Arts Publications
Topic: RSS FeedMice And Man - Carsten Holler and Rosemarie Trockel - Brief Article
ArtForum, Feb, 2001 by Daniel Birnbaum
"The brutality of a society, whose dominant trait can be clearly described as maximization of economic profit, is reflected in the fate of those without rights and of animals," Holler and Trockel contend. So is this a political work about injustice and oppression, even an allegory of class struggle? When Kafka's "A Report to an Academy," the story about an ape that is transformed into a human being, was to be published in Martin Buber's journal Der Jude in 1917, Buber wanted to call it a parable, but Kafka preferred the more neutral description "animal story." Most readers, perhaps swayed by the site of publication, take the story to be about the plight of the assimilated Jew. But for Kafka it was clearly important to keep the possibilities of interpretation open. Similarly, the questions asked by Holler and Trockel in relation to their house for pigs and humans don't confine the work to one specific reading but instead open up labyrinths of associations. In a recent essay about these animal projects, French critic Nicolas Bourriaud observes that they are not only about our relation to other living creatures, but just as much about our relation to ourselves. There are things in us that are other than us: "To come to terms with the pig, the mosquito, or the rat also means to make peace with the piggish, mosquito-like, and rat-like parts of ourselves, with a whole community of processes that inhabit and determine us." The encounter with the otherness of the animal thus reminds us of the foreigner inside ourselves. The "becoming animal" in the short stories of Kafka has been interpreted by Gilles Deleuze and Felix Guattari as a liberatory strategy, a radical way out of the oedipal structure of European bourgeois subjectivity. Asked about such fantastic transformations, Holler remarks, "Nevertheless, also after reading Kafka, I am no further along in knowing how to view the animal. Or how it might be to be an animal."

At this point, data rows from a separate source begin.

(* ===== verification/Bits.v ===== *)
(** * Bits: bit strings and the accumulators that regroup them

    The Huffman coder and the base-N encodings share one loop: shift what comes in
    into an accumulator, and while enough bits are there, push the topmost group out
    ([emit_groups]).  The accumulator is a machine word whose high bits are lost;
    [emit_groups_spec] and [bits_push] show that nothing needed is.  Signed machine integers are at the end. *)

From Stdlib Require Import Lia.
From S2P Require Import Prelude Bytes.

Local Open Scope Z_scope.

(** The [n] low bits of [v], most significant first. *)
Fixpoint bits_be (n : nat) (v : Z) : list Z :=
  match n with
  | O => []
  | S n' => (v / 2 ^ Z.of_nat n') `mod` 2 :: bits_be n' v
  end.

Definition from_bits (l : list Z) : Z := foldl (λ acc b, acc * 2 + b) 0 l.

(** [while nbits >= width { nbits -= width; out.push(item(bits, nbits)); }]: what is
    pushed, and the bits left. *)
Fixpoint emit_groups {B} (width : Z) (item : Z → Z → B) (fuel : nat) (bits nbits : Z) : list B * Z :=
  match fuel with
  | O => ([], nbits)
  | S fuel' =>
      if width <=? nbits then
        let '(out, rem) := emit_groups width item fuel' bits (nbits - width) in
        (item bits (nbits - width) :: out, rem)
      else ([], nbits)
  end.

(** ** Bit strings *)

Lemma bits_be_length n v : length (bits_be n v) = n.
Proof. induction n; simpl; auto. Qed.

Lemma bits_be_mod n v w : v `mod` 2 ^ Z.of_nat n = w `mod` 2 ^ Z.of_nat n → bits_be n v = bits_be n w.
Proof.
  intros E. apply list_eq. assert (∀ v k, (k < n)%nat → bits_be n v !! k = Some (Z.b2z (Z.testbit v (Z.of_nat (n - 1 - k))))) as L.
  { clear. induction n as [|n IH]; intros v k Hk; [lia|]. destruct k as [|k]; simpl.
    - rewrite Z.testbit_spec' by lia. by rewrite !Nat.sub_0_r.
    - rewrite IH by lia. do 4 f_equal. lia. }
  intros k. destruct (decide (k < n)%nat) as [Hk|Hk].
  - rewrite !L by done. do 2 f_equal.
    rewrite <-(Z.mod_pow2_bits_low v (Z.of_nat n)), <-(Z.mod_pow2_bits_low w (Z.of_nat n)) by lia. by rewrite E.
  - rewrite !lookup_ge_None_2; [done|rewrite bits_be_length; lia..].
Qed.

Lemma bits_be_add n m v : bits_be (n + m) v = bits_be n (v / 2 ^ Z.of_nat m) ++ bits_be m v.
Proof.
  induction n as [|n IH]; [done|]. simpl. rewrite IH. f_equal. f_equal.
  rewrite Nat2Z.inj_add, Z.div_div, (Z.add_comm (Z.of_nat n)), Z.pow_add_r by lia. done.
Qed.

Lemma from_bits_app l b : from_bits (l ++ [b]) = from_bits l * 2 + b.
Proof. unfold from_bits. by rewrite foldl_app. Qed.

Lemma from_bits_be n v : from_bits (bits_be n v) = v `mod` 2 ^ Z.of_nat n.
Proof.
  revert v. induction n as [|n IH]; intros v; [by rewrite Z.mod_1_r|].
  rewrite <-Nat.add_1_r, bits_be_add. change (bits_be 1 v) with [(v / 1) `mod` 2].
  rewrite from_bits_app, IH, Z.div_1_r, Nat2Z.inj_add, Z.pow_add_r by lia. change (2 ^ Z.of_nat 1) with 2.
  rewrite (Z.mul_comm (2 ^ _)), Z.rem_mul_r by lia. lia.
Qed.

Lemma bits_be_small n v : 0 ≤ v < 2 ^ Z.of_nat n → from_bits (bits_be n v) = v.
Proof. intros Hv. rewrite from_bits_be. by apply Z.mod_small. Qed.

(** Groups of bits determine the values, when the values fit. *)
Lemma bits_groups_inj n (vs ws : list Z) :
  (0 < n)%nat → Forall (λ v, 0 ≤ v < 2 ^ Z.of_nat n) vs → Forall (λ v, 0 ≤ v < 2 ^ Z.of_nat n) ws →
  vs ≫= bits_be n = ws ≫= bits_be n → vs = ws.
Proof.
  intros Hn Hvs. revert ws. induction Hvs as [|v vs Hv _ IH]; intros ws Hws E.
  - destruct ws as [|w ws]; [done|]. apply (f_equal length) in E. simpl in E.
    rewrite length_app, bits_be_length in E. lia.
  - destruct ws as [|w ws].
    { apply (f_equal length) in E. simpl in E. rewrite length_app, bits_be_length in E. lia. }
    inversion_clear Hws as [|? ? Hw Hws']. cbn [mbind list_bind] in E.
    apply app_inj_1 in E as [E1 E2]; [|by rewrite !bits_be_length].
    rewrite <-(bits_be_small n v Hv), E1, bits_be_small by done. f_equal. by apply IH.
Qed.

(** ** Accumulators *)

Lemma div_pow_mod a n k : 0 ≤ n → 0 ≤ k → (a / 2 ^ n) `mod` 2 ^ k = (a `mod` 2 ^ (n + k)) / 2 ^ n.
Proof.
  intros Hn Hk. rewrite Z.pow_add_r, Z.rem_mul_r by lia.
  rewrite Z.add_comm, Z.mul_comm, Z.div_add_l by lia.
  rewrite (Z.div_small (a `mod` 2 ^ n)) by (apply Z.mod_pos_bound; lia). lia.
Qed.

(** Shifting [m] bits into a word of [w] bits that holds [n] that matter. *)
Lemma bits_push w (n m : nat) acc v :
  Z.of_nat n + Z.of_nat m ≤ w → 0 ≤ v < 2 ^ Z.of_nat m →
  bits_be (n + m) (Z.lor (Z.shiftl acc (Z.of_nat m) `mod` 2 ^ w) v) = bits_be n acc ++ bits_be m v.
Proof.
  intros Hw Hv. rewrite (lor_add_disjoint _ _ (Z.of_nat m)); [|lia|done|].
  2:{ rewrite Z.shiftl_mul_pow2 by lia. replace w with (Z.of_nat m + (w - Z.of_nat m)) by lia.
      rewrite Z.pow_add_r, (Z.mul_comm acc), Z.mul_mod_distr_l by lia. rewrite Z.mul_comm. apply Z.mod_mul. lia. }
  rewrite bits_be_add. f_equal; apply bits_be_mod.
  - rewrite Z.shiftl_mul_pow2 by lia. replace w with (Z.of_nat m + (w - Z.of_nat m)) by lia.
    rewrite Z.pow_add_r, (Z.mul_comm acc), Z.mul_mod_distr_l by lia.
    rewrite (Z.mul_comm (2 ^ Z.of_nat m)), Z.div_add_l, (Z.div_small v), Z.add_0_r by lia.
    replace (w - Z.of_nat m) with (Z.of_nat n + (w - Z.of_nat m - Z.of_nat n)) by lia.
    rewrite Z.pow_add_r by lia. rewrite Z.rem_mul_r by lia.
    rewrite Z.mul_comm, Z.mod_add by lia. by rewrite Z.mod_mod by lia.
  - rewrite Z.shiftl_mul_pow2 by lia. replace w with (Z.of_nat m + (w - Z.of_nat m)) by lia.
    rewrite Z.pow_add_r, (Z.mul_comm acc), Z.mul_mod_distr_l by lia.
    rewrite Z.mul_comm, Z.add_comm, Z.mod_add by lia. done.
Qed.

(** The loop pushes the groups from the top and leaves less than one. *)
Lemma emit_groups_spec {B} (w : nat) (item : Z → Z → B) (g : Z → B) fuel bits (n : nat) out rem :
  (0 < w)%nat → (n ≤ fuel)%nat →
  (∀ k, 0 ≤ k → item bits k = g ((bits / 2 ^ k) `mod` 2 ^ Z.of_nat w)) →
  emit_groups (Z.of_nat w) item fuel bits (Z.of_nat n) = (out, rem) →
  ∃ (groups : list Z) (r : nat),
    out = g <$> groups ∧ rem = Z.of_nat r ∧ (r < w)%nat ∧
    Forall (λ v, 0 ≤ v < 2 ^ Z.of_nat w) groups ∧
    bits_be n bits = (groups ≫= bits_be w) ++ bits_be r bits.
Proof.
  intros Hw Hfuel Hitem. revert n out rem Hfuel. induction fuel as [|fuel IH]; intros n out rem Hfuel E; simpl in E.
  - injection E as <- <-. exists [], n. split_and!; [done..|lia|constructor|done].
  - destruct (Z.leb_spec (Z.of_nat w) (Z.of_nat n)) as [Hn|Hn].
    + rewrite <-Nat2Z.inj_sub in E by lia. destruct (emit_groups _ _ fuel bits _) as [out0 rem0] eqn:E0.
      injection E as <- <-. destruct (IH (n - w)%nat _ _ ltac:(lia) E0) as (gs & r & -> & -> & Hr & Hgs & Hb).
      exists ((bits / 2 ^ Z.of_nat (n - w)) `mod` 2 ^ Z.of_nat w :: gs), r. split_and!; [|done..| |].
      * rewrite fmap_cons. by rewrite Hitem by lia.
      * constructor; [apply Z.mod_pos_bound; lia|done].
      * cbn [mbind list_bind]. rewrite <-(assoc_L (++)), <-Hb.
        replace n with (w + (n - w))%nat at 1 by lia. rewrite bits_be_add. f_equal.
        apply bits_be_mod. by rewrite Z.mod_mod by lia.
    + injection E as <- <-. exists [], n. split_and!; [done..|lia|constructor|done].
Qed.

(** * Signed machine integers

    [i32], [i64] and [i128] values are [Z]; [i64 z] is the value [z] wraps to.  A sum,
    difference or product wraps in the release profile.  Wrapping commutes with these
    operations ([i64_add_l], [i64_mul_l]), so the definitions wrap the value of an
    expression made of them once.  Casts truncate.  Shared by the files on dates. *)

Open Scope Z_scope.

(** ** Definitions *)

Definition i32 (z : Z) : Z := (z + 2147483648) `mod` 4294967296 - 2147483648.
Definition i64 (z : Z) : Z := (z + 9223372036854775808) `mod` 18446744073709551616 - 9223372036854775808.
Definition i128 (z : Z) : Z :=
  (z + 170141183460469231731687303715884105728) `mod` 340282366920938463463374607431768211456
  - 170141183460469231731687303715884105728.
Definition as_u16 (z : Z) : Z := z `mod` 65536.

Definition is_i32 (z : Z) : Prop := -2147483648 ≤ z < 2147483648.
Definition is_i64 (z : Z) : Prop := -9223372036854775808 ≤ z < 9223372036854775808.
Definition is_i128 (z : Z) : Prop :=
  -170141183460469231731687303715884105728 ≤ z < 170141183460469231731687303715884105728.

(** [div_euclid] and [rem_euclid]: the remainder is never negative. *)
Definition div_euclid (a b : Z) : Z := Z.sgn b * (a / Z.abs b).
Definition rem_euclid (a b : Z) : Z := a `mod` Z.abs b.

(** [clamp]; the source never gives it bounds out of order. *)
Definition clamp (v lo hi : Z) : Z := if v <? lo then lo else if hi <? v then hi else v.

(** ** Lemmas *)

Lemma i32_id z : is_i32 z → i32 z = z.
Proof. unfold is_i32, i32. intros Hz. rewrite Z.mod_small; lia. Qed.

Lemma i64_id z : is_i64 z → i64 z = z.
Proof. unfold is_i64, i64. intros Hz. rewrite Z.mod_small; lia. Qed.

Lemma i128_id z : is_i128 z → i128 z = z.
Proof. unfold is_i128, i128. intros Hz. rewrite Z.mod_small; lia. Qed.

Lemma i32_ok z : is_i32 (i32 z).
Proof. unfold is_i32, i32. pose proof (Z.mod_pos_bound (z + 2147483648) 4294967296). lia. Qed.

(** Values that wrap to one another differ by a multiple of the modulus. *)
Lemma i64_mod a b : a `mod` 18446744073709551616 = b `mod` 18446744073709551616 → i64 a = i64 b.
Proof. unfold i64. intros H. by rewrite (Z.add_mod a), (Z.add_mod b), H by done. Qed.

Lemma i64_cong z : i64 z `mod` 18446744073709551616 = z `mod` 18446744073709551616.
Proof.
  unfold i64. rewrite Zminus_mod, Z.mod_mod, <- Zminus_mod by done. f_equal. lia.
Qed.

Lemma i64_add_l a b : i64 (i64 a + b) = i64 (a + b).
Proof. apply i64_mod. by rewrite Z.add_mod, i64_cong, <- Z.add_mod by done. Qed.

Lemma i64_mul_l a b : i64 (i64 a * b) = i64 (a * b).
Proof. apply i64_mod. by rewrite Z.mul_mod, i64_cong, <- Z.mul_mod by done. Qed.

Lemma div_euclid_pos a b : 0 < b → div_euclid a b = a / b.
Proof. intros Hb. unfold div_euclid. rewrite Z.sgn_pos, Z.abs_eq by lia. lia. Qed.

Lemma rem_euclid_pos a b : 0 < b → rem_euclid a b = a `mod` b.
Proof. intros Hb. unfold rem_euclid. by rewrite Z.abs_eq by lia. Qed.

Lemma div_rem_euclid a b : b ≠ 0 → a = b * div_euclid a b + rem_euclid a b ∧ 0 ≤ rem_euclid a b < Z.abs b.
Proof.
  intros Hb. unfold div_euclid, rem_euclid. pose proof (Z.div_mod a (Z.abs b)). pose proof (Z.mod_pos_bound a (Z.abs b)).
  split; [|lia]. pose proof (Z.sgn_abs b). pose proof (Z.abs_sgn b). nia.
Qed.

Lemma clamp_spec v lo hi : lo ≤ hi → lo ≤ clamp v lo hi ≤ hi ∧ (lo ≤ v ≤ hi → clamp v lo hi = v).
Proof. unfold clamp. intros H. destruct (Z.ltb_spec v lo), (Z.ltb_spec hi v); lia. Qed.

(** Linear arithmetic with divisions and remainders by constants. *)
Ltac dlia := Z.to_euclidean_division_equations; lia.

(** Removes the wrap of a value that is in range. *)
Ltac no_wrap e := rewrite (i64_id e) by (unfold is_i64; first [lia | dlia]).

Holler and Trockel's first collaborative animal project was Muckenbus (Mosquito bus), 1996, in which humans were to encounter mosquitoes inside a Volkswagen van to test whether sheer willpower alone could influence the insects' tendency to bite. Why is it that some people get bitten a lot, while others are completely spared? Does it have anything to do with the mind-set of the person in question? In the end, because of the risk of disease spreading from one visitor to the other, the project had to remain largely hypothetical. When the bus was finally exhibited, no mosquitoes could be seen, heard, or otherwise perceived (for the simple reason that there weren't any). But in later projects, the visual qualities have been much more emphatic, as in A House for Pigs and People, where the pigs and piglets appeared as part of some hyperreal tableau vivant. Actually, the whole setup could be seen as a piece of optical machinery emphasizing the eye of the spectator and the completely objectified animals that are not even allowed the opportunity to meet the gaze of the observer. Addina, 1997, a closely related work that was originally presented in Palermo and takes its name from the Sicilian word for chicken, reversed the visual arrangement: Here it was the animal who played the role of spectator. Behind the polyester walls of a huge egg-shaped room, real eggs were being produced by forty-eight hens that could climb ramps up to a narrow wooden platform; from there, they were afforded a vantage on the oval room through egg-shaped windows that acted as mirrors when seen from the other side. This privileged perspective offered a view of the human visitors eating their eggs. The humans, on the other hand, saw nothing of the hens, hidden as they were behind the two-way mirror. Instead, other senses were activated: The visitors could hardly avoid the sound and odor of the chickens behind the walls.